2.       The person(s) named below has(have) been duly elected to and currently
         hold the office or offices set forth opposite their respective names.
         Each respective officer's genuine signature has been set forth after
         his name and title.

             Name                             Title

             Stephen V. Dubin                 Senior Vice President,
                                              Law and Human Resources and
                                              Secretary

             Clifford E. Pietrafitta          Vice President of Finance,
                                              Treasurer and Assistant Secretary

        IN WITNESS WHEREOF, I have executed this certificate this 16th day of
September, 1996.

                                /s/ Stephen V. Dubin
                                -------------------------------
                                Stephen V. Dubin, Secretary

         I, Vice President of Finance, Treasurer and Assistant Secretary of the
Company, do hereby certify that Stephen V. Dubin is the duly elected and acting
Secretary of the Company and that the signature above is his genuine signature.
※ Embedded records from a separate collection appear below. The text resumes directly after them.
(** C2.  When [GROQ_API_KEY] or [TAVILY_API_KEY] is unset once the
    environment file is loaded, [run_research] raises a [ValueError] whose
    message names a missing variable ([GROQ_API_KEY] if that one is unset,
    [TAVILY_API_KEY] if only that one is missing).  It does so whatever the
    workflow would do and without any call having been added to those made
    before; the error is the [ValueError] itself, not the generic
    ["Research failed: ..."] exception. *)
Theorem C2_missing_key_raises_before_any_call
    (graph_invoke : environ -> string -> option RunnableConfig
                    -> M (gmap string value))
    (dotenv env : environ) (topic : string) (tr : list event) :
  load_dotenv dotenv env !! "GROQ_API_KEY" = None
  \/ load_dotenv dotenv env !! "TAVILY_API_KEY" = None ->
  exists name msg,
    run_research graph_invoke dotenv env topic tr
    = (Raise (Exn ValueError msg), tr)
    /\ (name = "GROQ_API_KEY" \/ name = "TAVILY_API_KEY")
    /\ getenv_missing (load_dotenv dotenv env) name = true
    /\ contains name msg = true
    /\ startswith "Research failed: " msg = false
    /\ (load_dotenv dotenv env !! "GROQ_API_KEY" = None ->
        name = "GROQ_API_KEY")
    /\ (getenv_missing (load_dotenv dotenv env) "GROQ_API_KEY" = false ->
        name = "TAVILY_API_KEY").
Proof.
  intros Hunset. unfold run_research.
  destruct (getenv_missing (load_dotenv dotenv env) "GROQ_API_KEY") eqn:Hg.
  - exists "GROQ_API_KEY". eexists. split; [reflexivity |].
    split; [by left |]. split; [exact Hg |].
    split; [by vm_compute |]. split; [by vm_compute |].
    split; [reflexivity | discriminate].
  - assert (Ht : load_dotenv dotenv env !! "TAVILY_API_KEY" = None).
    { destruct Hunset as [Hu | Hu]; [| exact Hu].
      apply getenv_missing_unset in Hu. congruence. }
    rewrite (getenv_missing_unset _ _ Ht).
    exists "TAVILY_API_KEY". eexists. split; [reflexivity |].
    split; [by right |]. split; [by apply getenv_missing_unset |].
    split; [by vm_compute |]. split; [by vm_compute |].
    split; [| reflexivity].
    intros Hu. apply getenv_missing_unset in Hu. congruence.
Qed.

End AppFacts.

(** ** The statements at concrete inputs *)

Section Instances.
Import Graph App Demo Spec.

Lemma demo_configuration_resolved :
  @Groq.from_runnable_config lax_validation ∅ (Some app_config)
  = Ok demo_configuration.
Proof. vm_compute. reflexivity. Qed.

Lemma scripted_providers_answer (reply : string) :
  (forall v, Json.loads reply = Ok v -> is_dict v = true) ->
  (forall e, Json.loads reply = Raise e -> exn_cls e = JSONDecodeError) ->
  @providers_answer (scripted (fun _ => reply)).
Proof.
  intros Hobj Hdec. split; [| split; [| split]].
  - intros tr r. by exists reply.
  - intros tr q b n. by eexists.
  - intros tr r reply' v [= <-]. apply Hobj.
  - intros tr r reply' e [= <-]. apply Hdec.
Qed.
                               /s/ Clifford E. Pietrafitta
                               -----------------------------------------------
                               Clifford E. Pietrafitta, Vice President of
                               Finance, Treasurer and Assistant Secretary




                                   EXHIBIT "A"
                                   -----------

                               RESOLUTIONS OF THE
                  EXECUTIVE COMMITTEE OF THE BOARD OF DIRECTORS
                                       OF
                              CSS INDUSTRIES, INC.
                              --------------------



         RESOLVED, that the terms and provisions of the International Swap
Dealers Association, Inc. Master Agreement dated as of August 9, 1996
("Agreement"), a copy of which has been marked as Exhibit "A" for identification
and is attached hereto, between CoreStates Bank, N.A. and CSS Industries, Inc.
be, and they hereby are, ratified and approved in all respects, and be it
further

         RESOLVED, that the officers of CSS Industries, Inc., and any of the
acting singly, be, and they hereby are, authorized to execute and deliver such
Agreement on behalf of CSS Industries, Inc. and to take such further or other
action as is deemed necessary or appropriate to implement such Agreement.